Date Available

12-6-2011

Year of Publication

2011

Degree Name

Doctor of Philosophy (PhD)

Document Type

Dissertation

College

Arts and Sciences

Department

Earth and Environmental Sciences (Geology)

First Advisor

Dr. David P. Moecher

Abstract

The Blue Ridge Province of western North Carolina contains a wide variety of metamorphosed igneous and sedimentary rocks that record the tectonic effects of Precambrian and Paleozoic orogenic cycles. Tectonic interpretations of the events that led to the present configuration are varied and often conflicting. This investigation examines metamorphosed mafic rocks that are widely interpreted to have formed during the closure of ocean basins. Metabasites, and specifically eclogites, have a tendency to mark tectonic sutures and frequently preserve pressure (P), temperature (T), and age data (t) that can be gleaned from mineral equilibria and U-Pb isotopic compositions.

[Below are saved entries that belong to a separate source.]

(** * api-resource: a shallow embedding of [src/api-resource.js]

    The development follows the source file top-down: JavaScript values and
    the object store, the helpers borrowed from [angular], the Resource
    wrapper ([AbstractResource], [Resource], [$unwrap]), the parameter
    extractor ([extractParams], [extract], [lookupDottedPath]), the action
    invoker ([performAction]) with its interceptor pipeline, and the
    generated static and instance methods.  The properties come after the
    definitions, the claims of the specification last.

    Conventions of the embedding.
    - Objects live in a store ([heap]); a JavaScript reference is a
      location, so that object identity ([===] on objects) is equality of
      locations and in-place mutation is an update of the store.
    - Own properties are kept in insertion order (an association list whose
      first binding of a key is the live one).
    - Numbers are integers; no arithmetic is performed on data by the
      library.
    - [$unwrap] and the generated [$action] methods are functions of the
      embedding.  In [$unwrap], [hasOwnProperty] is looked up on the
      wrapper it is called on, as in the source: an own property of that
      name, which a wrapper gets from its data, shadows the inherited
      method.  The checks of the configuration ([verifyConfig],
      [verifyAction]) are embedded for objects without a key of that name,
      where the method is the inherited one.  The only inherited data slot
      of the source, [proto.$$missing] of an extracted parameter object, is
      the field [proto_missing].
    - Functions of the caller (a [hasOwnProperty] among the data, a producer
      in a parameter map) read the store and either return a value or throw
      one.
    - [angular.extend] is the documented shallow copy of own enumerable
      properties; its private [$$hashKey] bookkeeping is not modelled.
    - Action definitions and the resource configuration are typed records:
      what [verifyActions] and [verifyConfig] check at factory time (an
      action is an object, [postProcess] is a function, [interceptorLimit]
      is a number not above the number of interceptors) holds by typing.
    - A promise is represented by its eventual outcome; the callbacks
      chained on it run, in chain order, when the call is settled.  The
      synchronous part of a call and its settlement are separate functions,
      so that the state in between (flag set, promise pending) can be
      observed. *)

From Stdlib Require Import ZArith String Ascii List Bool Lia DecimalString DecimalNat Sorted.
From stdpp Require Import base option list strings gmap.

Open Scope string_scope.
Open Scope list_scope.

(** ** Values and the object store *)

Abbreviation loc := nat.

Inductive value : Type :=
| VUndef
| VNull
| VBool (b : bool)
| VNum (n : Z)
| VStr (s : string)
| VFun (f : nat)
| VRef (l : loc).

#[global] Instance value_eq_dec : EqDecision value.
Proof. solve_decision. Defined.

Inductive kind : Type := KObject | KArray | KPromise.

#[global] Instance kind_eq_dec : EqDecision kind.
Proof. solve_decision. Defined.

Abbreviation props := (list (string * value)).

(** [elems] is the indexed part of an array (empty for other kinds);
    [proto_missing] tells whether the prototype of the object carries
    [$$missing = true]. *)
Record object : Type := Obj {
  okind : kind;
  elems : list value;
  oprops : props;
  proto_missing : bool
}.

Definition empty_object : object := Obj KObject [] [] false.
Definition empty_array : object := Obj KArray [] [] false.
Definition promise_object : object := Obj KPromise [] [] false.

Abbreviation heap := (list object).

Definition deref (h : heap) (l : loc) : object := default empty_object (h !! l).

Definition alloc (o : object) (h : heap) : heap * loc := (h ++ [o], length h).

Definition store (l : loc) (o : object) (h : heap) : heap := <[l := o]> h.

(** *** Property keys *)

Definition key_of_index (i : nat) : string := NilZero.string_of_uint (Nat.to_uint i).

(** A key is an array index when it is the canonical decimal numeral of a
    natural number ([arr["2"]] is an element, [arr["02"]] is not). *)
Definition index_of_key (k : string) : option nat :=
  match NilEmpty.uint_of_string k with
  | Some u => let i := Nat.of_uint u in
              if String.eqb (key_of_index i) k then Some i else None
  | None => None
  end.

Fixpoint own (ps : props) (k : string) : option value :=
  match ps with
  | [] => None
  | (k', v) :: ps' => if String.eqb k' k then Some v else own ps' k
  end.

(** [ps[k] = v]: an existing key keeps its position *)
Fixpoint set_own (k : string) (v : value) (ps : props) : props :=
  match ps with
  | [] => [(k, v)]
  | (k', v') :: ps' => if String.eqb k' k then (k, v) :: ps' else (k', v') :: set_own k v ps'
  end.

(** [delete ps[k]] *)
Fixpoint delete_own (k : string) (ps : props) : props :=
  match ps with
  | [] => []
  | (k', v) :: ps' => if String.eqb k' k then delete_own k ps' else (k', v) :: delete_own k ps'
  end.

Fixpoint index_props (i : nat) (vs : list value) : props :=
  match vs with
  | [] => []
  | v :: vs' => (key_of_index i, v) :: index_props (S i) vs'
  end.

(** own enumerable properties, in enumeration order *)
Definition own_enumerable (o : object) : props := index_props 0 (elems o) ++ oprops o.

Definition array_set (i : nat) (v : value) (vs : list value) : list value :=
  if Nat.ltb i (length vs) then <[i := v]> vs
  else vs ++ replicate (i - length vs) VUndef ++ [v].

Definition resize (n : nat) (vs : list value) : list value :=
  take n vs ++ replicate (n - length vs) VUndef.

(** [o[k]] on an object *)
Definition get_object (o : object) (k : string) : value :=
  let named :=
    match own (oprops o) k with
    | Some v => v
    | None => if proto_missing o && String.eqb k "$$missing" then VBool true else VUndef
    end in
  match okind o with
  | KArray =>
      match index_of_key k with
      | Some i => default VUndef (elems o !! i)
      | None => if String.eqb k "length" then VNum (Z.of_nat (length (elems o))) else named
      end
  | _ => named
  end.

(** [o[k] = v] on an object.  Writing an index of an array grows it; writing
    [length] with a natural number resizes it (other [length] writes, a
    RangeError in JavaScript, leave the array as it is). *)
Definition set_object (k : string) (v : value) (o : object) : object :=
  let named := Obj (okind o) (elems o) (set_own k v (oprops o)) (proto_missing o) in
  match okind o with
  | KArray =>
      match index_of_key k with
      | Some i => Obj KArray (array_set i v (elems o)) (oprops o) (proto_missing o)
      | None =>
          if String.eqb k "length" then
            match v with
            | VNum n => if Z.leb 0 n
                        then Obj KArray (resize (Z.to_nat n) (elems o)) (oprops o) (proto_missing o)
                        else o
            | _ => o
            end
          else named
      end
  | _ => named
  end.

(** [delete o[k]] for a named key *)
Definition delete_object (k : string) (o : object) : object :=
  Obj (okind o) (elems o) (delete_own k (oprops o)) (proto_missing o).

(** [o.hasOwnProperty(k)] *)
Definition has_own (o : object) (k : string) : bool :=
  match okind o, index_of_key k with
  | KArray, Some i => Nat.ltb i (length (elems o))
  | KArray, None => String.eqb k "length" || bool_decide (is_Some (own (oprops o) k))
  | _, _ => bool_decide (is_Some (own (oprops o) k))
  end.

(** [v[k]] for a value that is neither [undefined] nor [null]: properties of
    primitives are those of a string ([length] and its characters). *)
Definition get_prop (h : heap) (v : value) (k : string) : value :=
  match v with
  | VRef l => get_object (deref h l) k
  | VStr s =>
      match index_of_key k with
      | Some i => match String.get i s with
                  | Some c => VStr (String c EmptyString)
                  | None => VUndef
                  end
      | None => if String.eqb k "length" then VNum (Z.of_nat (String.length s)) else VUndef
      end
  | _ => VUndef
  end.

Definition set_prop (l : loc) (k : string) (v : value) (h : heap) : heap :=
  store l (set_object k v (deref h l)) h.

Definition delete_prop (l : loc) (k : string) (h : heap) : heap :=
  store l (delete_object k (deref h l)) h.

(** ** The helpers taken from [angular] *)

Module angular.

Definition isUndefined (v : value) : bool :=
  match v with VUndef => true | _ => false end.

Definition isDefined (v : value) : bool := negb (isUndefined v).

(** [value !== null && typeof value === 'object'] *)
Definition isObject (v : value) : bool :=
  match v with VRef _ => true | _ => false end.

Definition isArray (h : heap) (v : value) : bool :=
  match v with
  | VRef l => bool_decide (okind (deref h l) = KArray)
  | _ => false
  end.

Definition isFunction (v : value) : bool :=
  match v with VFun _ => true | _ => false end.

Definition isString (v : value) : bool :=
  match v with VStr _ => true | _ => false end.

(** [extend(dst, src)] on the property lists: every own enumerable
    property of [src] is assigned to [dst], in order. *)
Definition extend (dst : object) (src : props) : object :=
  fold_left (fun o kv => set_object (fst kv) (snd kv) o) src dst.

End angular.

Import angular.

Definition isNull (v : value) : bool :=
  match v with VNull => true | _ => false end.

(** [isUndefined(v) || v === null] *)
Definition isNullish (v : value) : bool := isUndefined v || isNull v.

(** JavaScript truthiness *)
Definition truthy (v : value) : bool :=
  match v with
  | VUndef | VNull => false
  | VBool b => b
  | VNum n => negb (Z.eqb n 0)
  | VStr s => negb (String.eqb s EmptyString)
  | VFun _ | VRef _ => true
  end.

(** [a === b] *)
Definition strict_eq (a b : value) : bool := bool_decide (a = b).

(** ** Errors, outcomes and the event log *)

Inductive error : Type :=
| MissingBodyError (name method : string)
| ExpectedArrayError (name : string)
| UnresolvedRequest (name : string)
| ExpectedTypeError (expected type : string)
| NativeTypeError    (* a TypeError raised by the language itself *)
| Raised (v : value). (* what a function of the caller has thrown *)

(** how a function of the caller completes *)
Inductive completion : Type :=
| Returns (v : value)
| Throws (v : value).

(** the reason of a rejection: an error thrown in a callback, or any value *)
Inductive reason : Type :=
| Thrown (e : error)
| Reason (v : value).

Inductive outcome : Type :=
| Fulfilled (v : value)
| Rejected (r : reason).

(** A callback receives its argument and the store; it returns the store it
    leaves behind and how the promise it returns (or its return value, or the
    exception it throws) settles. *)
Definition handler := value -> heap -> heap * outcome.
Definition ehandler := reason -> heap -> heap * outcome.

(** [HttpInterceptor] *)
Record Interceptor : Type := {
  request : option handler;
  requestError : option ehandler;
  response : option handler;
  responseError : option ehandler
}.

(** what the host is asked to run *)
Inductive event : Type :=
| Transport (config : value)
| RequestInterceptor (i : nat)
| RequestErrorInterceptor (i : nat)
| ResponseInterceptor (i : nat)
| ResponseErrorInterceptor (i : nat)
| PostProcess.

Record world : Type := World { w_heap : heap; w_log : list event }.

(** *** Synchronous code: state and exceptions *)

Inductive result (A : Type) : Type :=
| Ok (a : A) (w : world)
| Throw (e : error) (w : world).
Arguments Ok {A} a w.
Arguments Throw {A} e w.

Definition M (A : Type) : Type := world -> result A.

#[global] Instance M_ret : MRet M := fun A a w => Ok a w.
#[global] Instance M_bind : MBind M := fun A B f m w =>
  match m w with
  | Ok a w' => f a w'
  | Throw e w' => Throw e w'
  end.

Definition throw {A} (e : error) : M A := fun w => Throw e w.
Definition read {A} (f : heap -> A) : M A := fun w => Ok (f (w_heap w)) w.
Definition write (f : heap -> heap) : M unit :=
  fun w => Ok tt (World (f (w_heap w)) (w_log w)).
Definition new (o : object) : M loc :=
  fun w => let (h, l) := alloc o (w_heap w) in Ok l (World h (w_log w)).

(** ** The Resource wrapper *)

(** [AbstractResource.call(this, promise)] *)
Definition AbstractResource (this : loc) (promise : value) : M unit :=
  if strict_eq promise (VBool true) then
    write (delete_prop this "$$unresolved")
  else
    write (set_prop this "$promise" promise);;
    write (set_prop this "$$unresolved" (VBool true)).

As such, the examination of the metabasites is considered the key to understanding the orogenic history of the southern Blue Ridge where these metabasites occur. Chapter 2 is an investigation of the retrograde reactions related to the decompression of sodic pyroxenes that react to form diopside-plagioclase-hornblende-quartz symplectites as stability fields are overstepped during isothermal decompression. In Chapter 3 metabasites from the central and eastern Blue Ridge are re-examined and P-T pathways of these lithologies are determined. The argument is made that the Taconic orogeny of the Blue Ridge is the result of a continent-continent collision event that culminated in a mega-mélange that coincides with the Cullowhee terrane and the eastern Blue Ridge mélange of western North Carolina. Chapter 4 contains the results of a geochronological investigation of the Precambrian basement complex of the eastern Great Smoky Mountains. Chapter 5 is a whole rock geochemical study of the same basement complex. In Chapter 6, a potential lithologic correlation between the southern Blue Ridge basement and the Arequipa- Antofalla block of Peru is discussed. The geologic history of western South America from the Mesoproterozoic through Cambrian is summarized, a potential isotope-based lithologic correlation is proposed, and the early tectonic history of the central Blue Ridge is discussed. Chapter 7 contains brief summaries of Chapters 1-6.